Stored data entries
=====
(** ** The control of a scene *)

Lemma deactivate_loop_spec n g s fl ll l free gs :
  pool_inv s free gs -> gs !! g = Some (fl, ll ++ l) -> length l = n ->
  exists s', deactivate_loop n g s = Some s' /\
    pool_inv s' free (<[g := (fl ++ rev l, ll)]> gs) /\ group_frame g s s' /\
    (forall v, v ∉ l -> users s' !! v = users s !! v) /\
    Forall (fun u => exists us, users s' !! u = Some us /\ u_live us = false) l.
Proof.
  revert s fl l gs. induction n as [|n IH]; intros s fl l gs I Hg Hl.
  { apply nil_length_inv in Hl as ->. exists s. cbn [deactivate_loop rev].
    rewrite app_nil_r in Hg |- *. rewrite insert_id by done.
    split_and!; try done. apply group_frame_refl. }
  destruct (exists_last_elem l) as (k & u & ->); [by intros ->|].
  destruct (pi_groups _ _ _ I g _ _ Hg) as [[QF QL] D (gp & Hgp & Hun & Hln)].
  rewrite (app_assoc ll) in QL, D, Hln, Hg. cbn [deactivate_loop]. unfold ntg_queue_last.
  rewrite (is_queue_last _ _ _ QL), fmap_app. cbn [fmap list_fmap]. rewrite last_last.
  cbn [mbind option_bind]. unfold on_links.
  assert (QL' := QL). rewrite fmap_app in QL'.
  destruct (ntg_queue_remove_spec (links s) (QLive g) _ (QUser u) [] QL') as (m1 & E1 & Q1 & S1 & K1).
  rewrite E1. cbn [mbind option_bind]. rewrite app_nil_r in Q1, S1.
  destruct (pi_own _ _ _ I g u) as ([us Hus] & _ & _).
  { exists fl, ((ll ++ k) ++ [u]). split; [done|]. set_solver. }
  unfold modify_user, modify_group. cbn [users links set_links]. rewrite Hus.
  cbn [mbind option_bind users links groups set_links set_users].
  assert (Hnd : (u ∉ fl) /\ (u ∉ ll ++ k)).
  { rewrite (app_assoc fl) in D. apply nodup_snoc in D as [D _]. set_solver. }
  destruct Hnd as [Huf Hul].
  assert (Hsep : forall v, v ∈ fl -> v ∉ (ll ++ k) ++ [u]) by (by apply NoDup_app in D as (_ & ? & _)).
  assert (QF1 : is_queue m1 (QFree g) (QUser <$> fl)).
  { eapply is_queue_same_except; [exact S1|exact QF|].
    intros y [->|(v & -> & Hv)%list_elem_of_fmap]%elem_of_cons; rewrite elem_of_cons, ?quser_in, ?list_elem_of_fmap;
      [naive_solver|]. intros [?|?]; [done|]. apply (Hsep v); set_solver. }
  destruct (ntg_queue_insert_tail_spec m1 (QFree g) _ (QUser u) QF1) as (m2 & E2 & Q2 & S2).
  { rewrite elem_of_cons, quser_in. naive_solver. }
  { rewrite K1. eapply is_queue_lookup; [exact QL'|]. set_solver. }
  rewrite E2. cbn [mbind option_bind users groups set_links set_users]. rewrite Hgp. cbn [mbind option_bind].
  set (s1 := set_groups _ _).
  assert (F1 : group_frame g s s1).
  { split; cbn; try done; [intros; by rewrite lookup_insert_ne|]. rewrite Hgp. intros ? [= <-].
    eexists. rewrite lookup_insert_eq. split; [done|]. exists (u64 (g_live_n gp - 1)), (g_next_atv gp). by destruct gp. }
  assert (Hb := group_bound _ _ _ _ _ _ I Hg). rewrite !length_app in *. cbn [length] in *.
  assert (I1 : pool_inv s1 free (<[g := (fl ++ [u], ll ++ k)]> gs)).
  { eapply pool_inv_permute; [exact I|exact Hg| | | | | | | |done|done].
    - rewrite <-!app_assoc. apply Permutation_app_head. cbn [app]. rewrite app_assoc.
      apply Permutation_cons_append.
    - subst s1. cbn. eapply same_except_trans; (eapply same_except_weaken; [eassumption|]); nodes.
    - split; [rewrite fmap_app; exact Q2|]. subst s1. cbn. eapply (queues_disjoint _ g (fl ++ [u])); [exact Q1|exact S2| |].
      + intros y Hy. destruct (decide (y = QFree g)) as [|Hyf]; [by left|]. right.
        assert (y ∈ QUser <$> fl ++ [u]) as (v & -> & Hv)%list_elem_of_fmap by (rewrite fmap_app; set_solver).
        by exists v.
      + intros v Hv. intros ?. apply elem_of_app in Hv as [Hv|Hv]; [apply (Hsep v Hv); set_solver|].
        apply list_elem_of_singleton in Hv as ->. done.
    - apply (gf_other _ _ _ F1).
    - subst s1. cbn. rewrite lookup_insert_eq. eexists. split; [done|]. cbn. rewrite Hun, Hln.
      rewrite !length_app. cbn [length]. split; [lia|]. rewrite u64_small; width; lia.
    - intros v Hv. subst s1. cbn. apply lookup_insert_ne. intros ->. set_solver.
    - intros v. subst s1. cbn. destruct (decide (u = v)) as [<-|?]; [|by rewrite lookup_insert_ne].
      rewrite lookup_insert_eq, Hus. split; by eexists. }
  destruct (IH s1 (fl ++ [u]) k _ I1) as (s' & E & I' & F' & U' & V'); [by rewrite lookup_insert_eq|lia|].
  exists s'. rewrite insert_insert_eq, <-app_assoc in I'. rewrite rev_app_distr.
  split_and!; [exact E|exact I'|by eapply group_frame_trans| |].
  - intros v Hv. rewrite U' by set_solver. subst s1. cbn. apply lookup_insert_ne. set_solver.
  - apply Forall_app. split; [done|]. apply Forall_singleton. exists (set_u_live false us).
    rewrite U' by set_solver. subst s1. cbn. by rewrite lookup_insert_eq.
Qed.


(** ** Examples *)

Definition no_dist : distribution := Distribution 0 [].
(** A new group at address [g], zeroed by [ntg_calloc], then set up for [n] users. *)
Definition new_group (id csm n : Z) : ntg_user_group :=
  Group None id csm None n 0 0 0 0 0 [] (Behavior no_dist no_dist no_dist no_dist) [] false false.

Definition new_user (id : Z) (next : pool_data) : ntg_user :=
  User next id None None (0, 0) 0 0 false false.

(** Three users, two new groups of a consumer. *)
Definition example_users : gmap Z ntg_user :=
  {[ 0 := new_user 0 (PNext 1); 1 := new_user 1 (PNext 2); 2 := new_user 2 PNull ]}.

Definition null_link : qlink qnode := QLink QNull QNull.

Definition example_state (n : Z) : ustate :=
  UState example_users {[ 100 := new_group 0 200 n; 101 := new_group 1 200 n ]}
    {[ 200 := Consumer PManage 7 (<[0%nat := Some 100]> (<[1%nat := Some 101]> (replicate 10 None))) ]}
    {[ QUser 0 := null_link; QUser 1 := null_link; QUser 2 := null_link;
       QFree 100 := null_link; QLive 100 := null_link; QFree 101 := null_link; QLive 101 := null_link ]}
    (Some 0) 3 None.
(** Setting up a new group. *)
Lemma setup_group_spec env sm g c m free gs :
  pool_inv (mg_us m) free gs -> fresh_group m gs c (sm_gp_id sm) g -> sim_valid sm free ->
  let n := Z.to_nat (sm_user_n sm) in
  exists rc s2 gp2, ntg_user_group_init (se_scene_event env) g
      (set_groups (<[g := configure_group sm gp2]> (groups (mg_us m))) (mg_us m)) = Some (rc, s2) /\
    groups (mg_us m) !! g = Some gp2 /\
    pool_inv s2 (drop n free) (<[g := (rev (take n free), [])]> gs) /\
    consumers s2 = consumers (mg_us m) /\ tasks s2 = tasks (mg_us m) /\
    (forall g', g' <> g -> groups s2 !! g' = groups (mg_us m) !! g') /\
    (exists gp', groups s2 !! g = Some gp' /\ same_owner gp2 gp') /\
    (rc =? NTG_OK) = playable env sm.
Proof.
  intros I [Hn (gp & Hgp & Hc & Hi & Ha & Hl) [HQ HL] Hs] [V1 V2 V3] n. 
  destruct (configure_group_fields sm gp) as (F1 & F2 & F3 & (O1 & O2 & O3) & F4).
  assert (Hlim := pool_bound _ _ _ I).
  assert (Hun : g_users_n (configure_group sm gp) = sm_user_n sm) by (rewrite F1, s64_small; width; lia).
  pose proof (group_init_spec (se_scene_event env) g
    (set_groups (<[g := configure_group sm gp]> (groups (mg_us m))) (mg_us m))
    (configure_group sm gp) free gs) as HI.
  rewrite Hun in HI. cbv zeta in HI. rewrite (proj2 (Z.ltb_ge _ _)) in HI by lia.
  destruct HI as (rc & s2 & E & I2 & U2 & C2 & T2 & G2 & (gp' & Hgp' & P1 & P2 & P3) & Hrc).
  - apply pool_inv_groups; [exact I|]. intros g' gp' Hg' Hgp'. destruct (decide (g' = g)) as [->|?].
    + rewrite Hn in Hg'. by destruct Hg'.
    + rewrite lookup_insert_ne by done. by exists gp'.
  - done.
  - cbn. apply lookup_insert_eq.
  - done.
  - done.
  - width. lia.
  - by rewrite F2.
  - intros Hsc. rewrite F3 in Hsc. destruct (F4 Hsc) as [-> ->]. by apply V3.
  - exists rc, s2, gp. split; [exact E|]. split; [done|]. split; [exact I2|]. split; [done|]. split; [done|].
    split; [|split].
    + intros g' Hg'. rewrite G2 by done. cbn. by rewrite lookup_insert_ne.
    + exists gp'. split; [done|]. split_and!; congruence.
    + unfold playable. rewrite F3 in Hrc. destruct (sm_is_scene sm) eqn:Es; cbn [negb orb].
      * apply eq_true_iff_eq. rewrite Z.eqb_eq. tauto.
      * apply Z.eqb_eq. by apply Hrc.
Qed.

(** After a failed set-up the consumers are as before. *)
Lemma put_slot_back i g csm :
  csm_gps csm !! Z.to_nat i = Some None -> put_slot i None (put_slot i (Some g) csm) = csm.
Proof.
  intros H. unfold put_slot. cbn. rewrite list_insert_insert_eq, list_insert_id by done.
  by destruct csm.
Qed.

(** A simulation message for a known consumer with a free slot. *)
Lemma simulate_known env sm g k c csm m free gs M n cfree ts :
  manage_inv m free gs M n cfree ts -> sim_valid sm free -> timer_works env m ->
  se_calloc env = Some g -> groups (mg_us m) !! g = None -> is_s64 (mg_task_n m + 1) ->
  M !! k = Some c -> consumers (mg_us m) !! c = Some csm ->
  csm_gps csm !! Z.to_nat (sm_gp_id sm) = Some None ->
  let u := Z.to_nat (sm_user_n sm) in
  exists m1 rc m', get_or_create_group env c (sm_gp_id sm) m = Some (Some g, m1) /\
    setup_group env sm g m1 = Some (rc, m') /\
    if playable env sm
    then rc = NTG_OK /\
      manage_inv m' (drop u free) (<[g := (rev (take u free), [])]> gs) M n cfree (g :: ts) /\
      mg_task_flag m' = true /\ in_slot (mg_us m') c (sm_gp_id sm) g
    else rc = NTG_ERROR /\ manage_inv m' free gs M n cfree ts.
Proof.
  intros [I CI TI] V W Hg Hgg Hlim Hk Hc Hslot u.
  pose proof CI as [_ _ _ _ K _ G S]. destruct (K k c Hk) as (_ & _ & csm' & Hc' & _ & Hlen).
  rewrite Hc in Hc'. apply (inj Some) in Hc' as <-. pose proof V as [V1 _ _].
  assert (Hi : 0 <= sm_gp_id sm < Z.of_nat (length (csm_gps csm))) by (rewrite Hlen; unfold NTG_USER_GROUP_SIZE in *; lia).
  assert (Hgs : gs !! g = None).
  { destruct (gs !! g) eqn:E; [|done]. destruct (G g ltac:(by eexists)) as (gp & Hgp & _). congruence. }
  unfold get_or_create_group, get_gps. rewrite Hc. cbn [mbind option_bind].
  rewrite (proj2 (Z.ltb_ge _ _)) by lia. rewrite Hslot. cbn [mbind option_bind]. rewrite Hg.
  destruct (calloc_group_spec g c (sm_gp_id sm) m free gs csm) as (s1 & E1 & I1 & G1 & C1 & T1 & L1 & L2);
    [done..|]. rewrite E1. cbn [mbind option_bind].
  assert (Hsl1 : forall c' i' g', in_slot s1 c' i' g' <->
    (c' = c /\ i' = sm_gp_id sm /\ Some g = Some g' /\ 0 <= sm_gp_id sm < NTG_USER_GROUP_SIZE) \/
    (~ (c' = c /\ i' = sm_gp_id sm) /\ in_slot (mg_us m) c' i' g')).
  { intros c' i' g'. rewrite <-(in_slot_put (mg_us m) c csm) by done. unfold in_slot. by rewrite C1. }
  destruct (setup_group_spec env sm g c (set_mg_us s1 m) free gs) as
    (rc & s2 & gp2 & E2 & Hgp2 & I2 & C2 & T2 & G2 & (gp3 & Hgp3 & O1 & O2 & O3) & Hrc); [done| |done|].
  { split; [done| |done|].
    - cbn. rewrite G1, lookup_insert_eq. by eexists.
    - cbn. apply Hsl1. left. done. }
  cbn [mg_us set_mg_us] in *. assert (Hgs1 := Hgp2). rewrite G1, lookup_insert_eq in Hgp2.
  apply (inj Some) in Hgp2.
  assert (O1' : g_consumer gp3 = c) by (by rewrite O1, <-Hgp2).
  assert (O2' : g_gp_id gp3 = sm_gp_id sm) by (by rewrite O2, <-Hgp2).
  assert (O3' : g_active gp3 = false) by (by rewrite O3, <-Hgp2).
  assert (G2' : forall g', g' <> g -> groups s2 !! g' = groups (mg_us m) !! g').
  { intros g' Hn. rewrite G2, G1 by done. by rewrite lookup_insert_ne. }
  assert (Hgt : g ∉ ts) by (intros H; apply (ti_groups _ _ _ TI) in H; rewrite Hgs in H; by destruct H).
  assert (Hch : task_chain (groups s2) (tasks (mg_us m)) ts).
  { eapply task_chain_frame; [apply (ti_chain _ _ _ TI)|]. intros g' Hg'. apply G2'. by intros ->. }
  exists (set_mg_us s1 m). unfold setup_group, modify_group. cbn [mg_us set_mg_us].
  rewrite Hgs1. cbn [mbind option_bind]. rewrite E2.
  cbn [mbind option_bind]. rewrite Hrc. destruct (playable env sm); cbn [negb].
  - rewrite Hgp3. cbn [mbind option_bind]. set (gp4 := set_g_active true _).
    set (s4 := set_groups _ s2). set (m4 := set_mg_task_n _ _).
    destruct (start_timer_spec env m4 W) as (m' & E & Hf & Hus & Htb & Hfc & Hfn & Htn & _).
    exists NTG_OK, m'. split; [done|]. split; [exact E|]. split; [done|].
    assert (Hg4 : groups (mg_us m') = <[g := gp4]> (groups s2)) by (by rewrite Hus).
    assert (Hc4 : consumers (mg_us m') = consumers s1) by (rewrite Hus; exact C2).
    assert (Hsl4 : forall c' i' g', in_slot (mg_us m') c' i' g' <-> in_slot s1 c' i' g')
      by (intros; unfold in_slot; by rewrite Hc4).
    split; [split|split; [done|]].
    + rewrite Hus. apply pool_inv_tasks. by apply (pool_inv_modify s2 _ _ g gp3).
    + eapply csm_inv_change; [exact CI|done..| | |].
      * rewrite Hc4, C1. by apply same_csms_put.
      * intros g' [fl Hg']. rewrite Hg4. destruct (decide (g' = g)) as [->|Hn].
        -- exists gp4. rewrite lookup_insert_eq. cbn [g_consumer g_gp_id gp4 set_g_active set_g_data].
           rewrite O1', O2'. split; [done|]. split; [|by exists k]. apply Hsl4, Hsl1. by left.
        -- rewrite lookup_insert_ne in Hg' by done. destruct (G g') as (gp & Hgp & Hs & Hkk); [by eexists|].
           exists gp. rewrite lookup_insert_ne, G2' by done. split; [done|]. split; [|done].
           apply Hsl4, Hsl1. right. split; [|done]. intros [E3 E4]. rewrite E3, E4 in Hs.
           destruct Hs as (_ & csm' & Hc' & Hgg'). rewrite Hc in Hc'. apply (inj Some) in Hc' as <-. congruence.
      * intros k' c' i' g' Hk'. rewrite Hsl4, Hsl1. intros [(-> & -> & [= <-] & _)|[_ Hs]].
        -- rewrite lookup_insert_eq, Hg4, lookup_insert_eq. split; [by eexists|]. exists gp4.
           cbn [g_consumer g_gp_id gp4 set_g_active set_g_data]. done.
        -- destruct (S k' c' i' g' Hk' Hs) as (Hgg' & gp & Hgp & ? & ?).
           assert (g' <> g) by (by intros ->; congruence).
           rewrite lookup_insert_ne by done. split; [done|]. exists gp.
           by rewrite Hg4, lookup_insert_ne, G2' by done.
    + split.
      * rewrite Hus. cbn. split; [done|]. exists gp4. rewrite lookup_insert_eq. split; [done|].
        cbn [g_data gp4 set_g_active set_g_data]. rewrite T2, T1.
        eapply task_chain_frame; [exact Hch|]. intros g' Hg'. apply lookup_insert_ne. by intros ->.
      * apply NoDup_cons. split; [done|apply (ti_nodup _ _ _ TI)].
      * intros g' [->|Hg']%elem_of_cons; [rewrite lookup_insert_eq; by eexists|].
        rewrite lookup_insert_is_Some'. right. by apply (ti_groups _ _ _ TI).
      * rewrite Htn. cbn [mg_task_n m4 set_mg_task_n set_mg_us]. destruct (ti_count _ _ _ TI) as [Ht _].
        rewrite u64_small by (width; lia). split; [|done]. rewrite Ht. cbn [length]. lia.
    + apply Hsl4, Hsl1. by left.
  - destruct (group_free_spec s2 (drop u free) (<[g := (rev (take u free), [])]> gs) g
      (rev (take u free)) [] gp3 (put_slot (sm_gp_id sm) (Some g) csm) [] ts)
      as (s5 & E5 & I5 & G5 & Ch5 & C5 & O5).
    + exact I2.
    + apply lookup_insert_eq.
    + done.
    + rewrite O1', C2, C1. apply lookup_insert_eq.
    + rewrite O2'. cbn. by rewrite length_insert.
    + rewrite O3', T2, T1. done.
    + cbn. apply NoDup_cons. split; [done|apply (ti_nodup _ _ _ TI)].
    + rewrite E5. cbn [mbind option_bind]. eexists _, _. split; [done|]. split; [done|]. split; [done|].
      cbn [rev app] in I5. rewrite rev_involutive, take_drop in I5.
      rewrite delete_insert_id in I5 by done.
      assert (Hc5 : consumers s5 = consumers (mg_us m)).
      { rewrite C5, O1', O2', C2, C1. change (Consumer _ _ _) with (put_slot (sm_gp_id sm) None (put_slot (sm_gp_id sm) (Some g) csm)).
        rewrite put_slot_back, insert_insert_eq by done. by apply insert_id. }
      assert (Hsl5 : forall c' i' g', in_slot s5 c' i' g' <-> in_slot (mg_us m) c' i' g')
        by (intros; unfold in_slot; by rewrite Hc5).
      split; [exact I5| |].
      * eapply csm_inv_change; [exact CI|done..| | |].
        -- cbn [mg_us set_mg_us]. rewrite Hc5. intros c' csm' Hc'. by exists csm'.
        -- intros g' Hg'. destruct (G g' Hg') as (gp & Hgp & Hs & Hkk).
           assert (Hn : g' <> g) by (intros ->; congruence).
           rewrite <-G2' in Hgp by done. destruct (O5 g' gp Hn Hgp) as [d Hd]. exists (set_g_data d gp).
           split; [done|]. split; [by apply Hsl5|done].
        -- intros k' c' i' g' Hk' Hs. apply Hsl5 in Hs. destruct (S k' c' i' g' Hk' Hs) as (Hg' & gp & Hgp & ? & ?).
           split; [done|]. assert (Hn : g' <> g) by (intros ->; congruence).
           rewrite <-G2' in Hgp by done. destruct (O5 g' gp Hn Hgp) as [d Hd]. by exists (set_g_data d gp).
      * destruct TI as [? ? ? ?]. split; try done.
Qed.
=====
• EXERCISE DETAILS
Of all the entries above, retype exactly the lines from the line with "- rewrite Hgp3." to the line with "exists NTG_OK, m'.", both included, and no others.

• WRITTEN SOLUTION
  - rewrite Hgp3. cbn [mbind option_bind]. set (gp4 := set_g_active true _).
    set (s4 := set_groups _ s2). set (m4 := set_mg_task_n _ _).
    destruct (start_timer_spec env m4 W) as (m' & E & Hf & Hus & Htb & Hfc & Hfn & Htn & _).
    exists NTG_OK, m'. split; [done|]. split; [exact E|]. split; [done|].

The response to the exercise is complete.